I asked Lee how he and James Holder divided the work. “Everybody knows Jim because he was working at Japengo. He is not only a sushi chef, he is a friend to everybody. I’m watching him, and he is very good with relations to the customer. He likes to make the customers happy. He’s more fusion, and I’m more Sushi Ota–style. We combine together. He gets customers who like fusion, I get customers who like pure Japanese-style.”

Lee’s philosophy as a chef is always to remember what it feels like to be a customer, paying for the food. He tells his sous-chefs, “If you wouldn’t like to eat this, don’t serve it to the customers who are paying $20 a plate for it.”

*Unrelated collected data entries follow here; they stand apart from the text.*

Lemma insert_submission_inv tbl v tbl' :
  insert_submission tbl v = Some tbl' →
  ∃ r, tbl' = (tbl ++ [r])%list
       ∧ v_id v = Some (id r) ∧ (id r ∉ id <$> tbl)
       ∧ v_trips v = Some (trips r) ∧ v_stops v = Some (stops r)
       ∧ ranges (v_trips v) (v_stops v).
Proof.
  unfold insert_submission. intros H.
  destruct (v_id v) as [i|]; simpl in H; [|discriminate].
  case_bool_decide as Hi; [discriminate|].
  destruct (cast_nullable _ (v_age_bracket v)); simpl in H; [|discriminate].
  destruct (cast_nullable _ (v_gender v)); simpl in H; [|discriminate].
  destruct (cast_nullable _ (v_ethnicity v)); simpl in H; [|discriminate].
  destruct (cast_nullable _ (v_skin_tone v)); simpl in H; [|discriminate].
  destruct (cast_nullable _ (v_height_bracket v)); simpl in H; [|discriminate].
  destruct (trips_stops_constraints _ _) eqn:Hc; simpl in H; [|discriminate].
  apply trips_stops_constraints_ranges in Hc.
  pose proof Hc as (a & b & Ha & Hb & _). rewrite Ha, Hb in H. simpl in H.
  injection H as <-. eexists. split; [reflexivity|]. simpl.
  rewrite <- Ha, <- Hb. auto.
Qed.

Lemma insert_submission_rejects tbl v :
  ¬ ranges (v_trips v) (v_stops v) → insert_submission tbl v = None.
Proof.
  intros Hn. destruct (insert_submission tbl v) as [tbl'|] eqn:H; [|done].
  apply insert_submission_inv in H as (? & _ & _ & _ & _ & _ & Hr). done.
Qed.

Lemma submissions_reachable_in_range tbl :
  submissions_reachable tbl → Forall row_in_range tbl.
Proof.
  induction 1 as [|tbl v _ IH|tbl keep _ IH].
  - constructor.
  - unfold exec_insert_submission.
    destruct (insert_submission tbl v) as [tbl'|] eqn:Hins; simpl; [|exact IH].
    apply insert_submission_inv in Hins
      as (r & -> & _ & _ & Ht & Hs & (a & b & Ha & Hb & Hr)).
    apply Forall_app. split; [exact IH|]. constructor; [|constructor].
    unfold row_in_range. rewrite Ht in Ha. rewrite Hs in Hb.
    injection Ha as ->. injection Hb as ->. exact Hr.
  - apply Forall_forall. intros r Hr. apply list_elem_of_In in Hr.
    apply filter_In in Hr as [Hr _]. apply list_elem_of_In in Hr.
    rewrite Forall_forall in IH. apply IH, Hr.
Qed.

End TableProofs.

(** ** Aggregate rates *)

Module AggregateRateProofs.
Import Enums Schema Spec.


Lemma insert_sample_values tbl i now age gen eth skin height dis conc t s
    a g e k h :
  i ∉ id <$> tbl →
  cast age_bracket_labels age = Some a →
  cast gender_labels gen = Some g →
  cast ethnicity_labels eth = Some e →
  cast skin_tone_labels skin = Some k →
  cast height_bracket_labels height = Some h →
  1 <= t <= 200 → 0 <= s <= t →
  insert_submission tbl
    (sample_values i now age gen eth skin height dis conc t s)
  = Some (tbl ++ [{| id := i; created_at := Some now;
                     age_bracket := Some a; gender := Some g;
                     ethnicity := Some e; skin_tone := Some k;
                     height_bracket := Some h;
                     visible_disability := Some dis;
                     concession := Some conc;
                     trips := t; stops := s;
                     user_agent_hash := None |}])%list.
Proof.
  intros Hi Ha Hg He Hk Hh Ht Hs.
  unfold insert_submission, sample_values, cast_nullable.
  cbn -[cast trips_stops_constraints].
  rewrite bool_decide_eq_false_2 by exact Hi.
  rewrite Ha, Hg, He, Hk, Hh. cbn -[trips_stops_constraints].
  assert (Hc : trips_stops_constraints (Some t) (Some s) = true).
  { apply TableProofs.trips_stops_constraints_ranges. exists t, s. auto. }
  rewrite Hc. reflexivity.
Qed.
(** * PublishableApiKeyService: a shallow embedding and its lifecycle properties

    The service of [services/publishable-api-key] manages the lifecycle of
    publishable API keys: [create], [retrieve], [listAndCount], [revoke] and
    [isValid].  Every method is a short sequence of repository calls and
    event emissions, run against a database and, for the two writers, inside
    [atomicPhase_].

    The embedding threads the database through a state-and-error monad
    ([Promise]): an [await]ed call is a bind ([andThen]), a [throw] is the
    error branch.
    The table of keys is a finite map from primary key to row. *)

From stdpp Require Import gmap strings list fin_maps.
From Stdlib Require Import ZArith.

Open Scope string_scope.

(** ** Data model *)

(** A JS [Date], as milliseconds since the epoch.  Every [Date] object is
    truthy, whatever its value. *)
Definition Date : Type := Z.

(** Modelled from the spec: the entity class ([models/publishable-api-key])
    is not among the sources; its properties are those of the data model.
    A property that is [null] or [undefined] is [None]: the service tests
    [revoked_at] for truthiness only, and compares
    [revoked_by] with [null] only on an entity that was just loaded from the
    database, where an SQL NULL is read back as [null]. *)
Record PublishableApiKey : Type := mkPublishableApiKey {
  id : option string;
  created_by : option string;
  revoked_by : option string;
  revoked_at : option Date
}.

(** A row of the table, without its primary key. *)
Record Row : Type := mkRow {
  row_created_by : option string;
  row_revoked_by : option string;
  row_revoked_at : option Date
}.

Definition columns (e : PublishableApiKey) : Row :=
  mkRow (created_by e) (revoked_by e) (revoked_at e).

(** Reading a row back as an entity. *)
Definition hydrate (k : string) (r : Row) : PublishableApiKey :=
  mkPublishableApiKey (Some k) (row_created_by r) (row_revoked_by r)
    (row_revoked_at r).

(** An emitted event: its name and the [id] property of its payload
    (the payload is always an object literal [{ id: ... }]). *)
Record Event : Type := mkEvent {
  eventName : string;
  data_id : option string
}.

(** [PublishableApiKeyService.Events] *)
Module Events.

Definition CREATED : string := "publishable_api_key.created".

Definition REVOKED : string := "publishable_api_key.revoked".

End Events.

Inductive MedusaErrorTypes : Type := NOT_FOUND | NOT_ALLOWED.

(** What a method can throw: a [MedusaError], or the store's own failure
    (a violated primary key). *)
Inductive Error : Type :=
| MedusaError (type : MedusaErrorTypes) (message : string)
| QueryFailedError.

(** The database as the service sees it through its manager: the table of
    keys and the events staged on the bus. *)
Record State : Type := mkState {
  table : gmap string Row;
  events : list Event
}.

Definition initial : State := mkState ∅ [].

(** ** The monad of asynchronous, fallible, stateful calls *)

Definition Promise (A : Type) : Type := State → (Error + A) * State.

Definition resolve {A} (a : A) : Promise A := λ s, (inr a, s).

Definition throw {A} (e : Error) : Promise A := λ s, (inl e, s).

Definition andThen {A B} (m : Promise A) (k : A → Promise B) : Promise B :=
  λ s, match m s with
       | (inl e, s') => (inl e, s')
       | (inr a, s') => k a s'
       end.

Declare Scope promise_scope.
Delimit Scope promise_scope with promise.
Notation "'const' x ':=' 'await' m ';' k" := (andThen m (λ x, k))
  (at level 10, x name, m at level 100, k at level 200) : promise_scope.
Notation "'await' m ';' k" := (andThen m (λ _, k))
  (at level 10, m at level 100, k at level 200) : promise_scope.

(** Modelled from the spec: [TransactionBaseService.atomicPhase_] is not
    among the sources.  An atomic phase is a unit of work whose writes and
    emitted events commit or fail together: when the work throws, the
    database is rolled back to what it was and the error is rethrown. *)
Definition atomicPhase_ {A} (work : Promise A) : Promise A :=
  λ s, match work s with
       | (inl e, _) => (inl e, s)
       | (inr a, s') => (inr a, s')
       end.
(** * Property-search export utilities (utils/export_utils.py)

    A shallow embedding of the export module: [export_to_json],
    [export_to_csv], [export_to_excel], [export_to_pdf_report] and
    [get_export_summary]; of the helper functions of the pages that call
    it; and of the rows the application writes for a search.

    Conventions of the embedding.
    - Python values are the JSON-shaped values the upstream API and the
      datastore hand to the module: [None], booleans, integers, strings,
      lists and string-keyed dictionaries.  Floating-point numbers are outside
      the embedding.  A dictionary is an association list in insertion order
      (the order Python keeps and [json.dumps] and pandas observe).
    - A [str] is a [string] whose characters are the code points U+0000 to
      U+00FF.
    - A raising computation returns [Raise e]; [str(e)] is [exn_str e].
    - [datetime.now()] is an explicit argument of every function that reads
      the clock.
    - The artifacts are modelled up to the point where the code hands them to
      pandas, openpyxl and reportlab: a CSV payload is the [DataFrame] that
      [to_csv] serialises, a workbook is the list of named sheets written, a
      report is the list of flowables given to [doc.build].  What openpyxl and
      reportlab refuse while they write the file (a control character in a
      cell of a sheet, a list in a cell of a report table) is outside the
      embedding: a function of the model returns where the Python code of the
      module runs to its end. *)

From Stdlib Require Import String Ascii ZArith NArith List Bool Arith Lia ZifyNat
  Sorted.
Import ListNotations.
Local Open Scope list_scope.
Local Open Scope string_scope.

(** ** Python values *)

Unset Elimination Schemes.
Inductive PyVal : Type :=
| PyNone
| PyBool (b : bool)
| PyInt (n : Z)
| PyStr (s : string)
| PyList (l : list PyVal)
| PyDict (d : list (string * PyVal)).
Set Elimination Schemes.

(** Induction over values, with the hypothesis available for every element
    of a list and every value of a dictionary. *)
Section PyVal_induction.
Variable P : PyVal -> Prop.
Hypothesis HNone : P PyNone.
Hypothesis HBool : forall b, P (PyBool b).
Hypothesis HInt : forall n, P (PyInt n).
Hypothesis HStr : forall s, P (PyStr s).
Hypothesis HList : forall l, Forall P l -> P (PyList l).
Hypothesis HDict : forall d, Forall (fun kv => P (snd kv)) d -> P (PyDict d).

Fixpoint PyVal_ind (o : PyVal) : P o :=
  match o with
  | PyNone => HNone
  | PyBool b => HBool b
  | PyInt n => HInt n
  | PyStr s => HStr s
  | PyList l =>
      HList l
        ((fix all (l : list PyVal) : Forall P l :=
            match l with
            | [] => Forall_nil _
            | x :: t => Forall_cons x (PyVal_ind x) (all t)
            end) l)
  | PyDict d =>
      HDict d
        ((fix all (d : list (string * PyVal)) : Forall (fun kv => P (snd kv)) d :=
            match d with
            | [] => Forall_nil _
            | kv :: t => Forall_cons kv (PyVal_ind (snd kv)) (all t)
            end) d)
  end.
End PyVal_induction.

Definition PyDictItems : Type := list (string * PyVal).

(** [type(o).__name__] *)
Definition type_name (o : PyVal) : string :=
  match o with
  | PyNone => "NoneType"
  | PyBool _ => "bool"
  | PyInt _ => "int"
  | PyStr _ => "str"
  | PyList _ => "list"
  | PyDict _ => "dict"
  end.

(** [bool(o)] *)
Definition truthy (o : PyVal) : bool :=
  match o with
  | PyNone => false
  | PyBool b => b
  | PyInt n => negb (n =? 0)%Z
  | PyStr s => negb (s =? "")
  | PyList l => match l with [] => false | _ => true end
  | PyDict d => match d with [] => false | _ => true end
  end.

(** [a or b] *)
Definition py_or (a b : PyVal) : PyVal := if truthy a then a else b.

(** ** Exceptions and the error monad *)

Inductive exn : Type :=
| AttributeError (msg : string)
| TypeError (msg : string)
| ValueError (msg : string)
| KeyError (key_repr : string)
| Exception (msg : string).

(** [IndexError], a subclass of [Exception]; no handler of the repository
    tells the two apart. *)
Definition IndexError (msg : string) : exn := Exception msg.

(** [str(e)] *)
Definition exn_str (e : exn) : string :=
  match e with
  | AttributeError m | TypeError m | ValueError m | KeyError m | Exception m => m
  end.

Inductive result (A : Type) : Type :=
| Ok (a : A)
| Raise (e : exn).
Arguments Ok {A} a.
Arguments Raise {A} e.

Definition bind {A B : Type} (m : result A) (f : A -> result B) : result B :=
  match m with
  | Ok a => f a
  | Raise e => Raise e
  end.

Notation "x <- m ;; k" := (bind m (fun x => k))
  (at level 61, m at next level, right associativity).

(** [for x in xs: acc.append(f(x))], stopping at the first exception. *)
Fixpoint mapM {A B : Type} (f : A -> result B) (xs : list A) : result (list B) :=
  match xs with
  | [] => Ok []
  | x :: xs' =>
      y <- f x ;;
      ys <- mapM f xs' ;;
      Ok (y :: ys)
  end.

(** [try: body except Exception as e: raise Exception(f"{what}{str(e)}")] *)
Definition reraise {A : Type} (what : string) (body : result A) : result A :=
  match body with
  | Ok a => Ok a
  | Raise e => Raise (Exception (what ++ exn_str e))
  end.

(** ** Strings: joining, digits, [str(int)] *)

Fixpoint join (sep : string) (parts : list string) : string :=
  match parts with
  | [] => ""
  | [p] => p
  | p :: rest => p ++ sep ++ join sep rest
  end.

Definition digit_char (d : N) : ascii := ascii_of_N (48 + d).

(** The decimal digits of [n], most significant first, in front of [acc].
    The recursion is on [fuel], a number at least [n], halved at each digit. *)
Fixpoint N_digits (fuel : positive) (n : N) (acc : string) : string :=
  let acc' := String (digit_char (n mod 10)) acc in
  if (n <? 10)%N then acc'
  else match fuel with
       | xH => acc'
       | xO fuel' | xI fuel' => N_digits fuel' (n / 10) acc'
       end.

Definition N_str (n : N) : string := N_digits (N.succ_pos n) n "".

(** [str(n)] for an [int]. *)
Definition int_str (n : Z) : string :=
  if (n <? 0)%Z then String "-" (N_str (Z.abs_N n)) else N_str (Z.abs_N n).

(** Two lowercase hexadecimal digits of a character code. *)
Definition hex_char (d : N) : ascii :=
  if (d <? 10)%N then ascii_of_N (48 + d) else ascii_of_N (87 + d).

Definition hex2 (c : ascii) : string :=
  let n := N_of_ascii c in
  String (hex_char (n / 16)) (String (hex_char (n mod 16)) "").

Fixpoint str_contains_char (c : ascii) (s : string) : bool :=
  match s with
  | EmptyString => false
  | String c' s' => if Ascii.eqb c c' then true else str_contains_char c s'
  end.

(** ** [repr] and [str] *)

(** The double-quote character. *)
Definition dquote : ascii := "034"%char.

(** [str.isprintable] on U+0000..U+00FF. *)
Definition is_printable (c : ascii) : bool :=
  let n := N_of_ascii c in
  ((32 <=? n) && negb ((127 <=? n) && (n <=? 160)) && negb (n =? 173))%N.

Definition repr_char (quote : ascii) (c : ascii) : string :=
  if Ascii.eqb c quote || Ascii.eqb c "\"
  then String "\" (String c "")
  else if Ascii.eqb c "009" then "\t"
  else if Ascii.eqb c "010" then "\n"
  else if Ascii.eqb c "013" then "\r"
  else if is_printable c then String c ""
  else "\x" ++ hex2 c.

James Holder spent his first 21 years in Japan. “I’m half Japanese,” he says. “My mom’s Japanese, and my dad is Italian and German. He came over to Japan when he was in the U.S. Navy and met my mom. Her parents initially wouldn’t accept him because her father fought against the Americans in [World War II].…

“I was raised in a fishermen’s village, and every day we would have fresh fish that the fishermen caught.… Then I started to help my uncle, who ran a restaurant. I apprenticed with him. They would never put me in the front of the restaurant or sushi bar — I looked too American.”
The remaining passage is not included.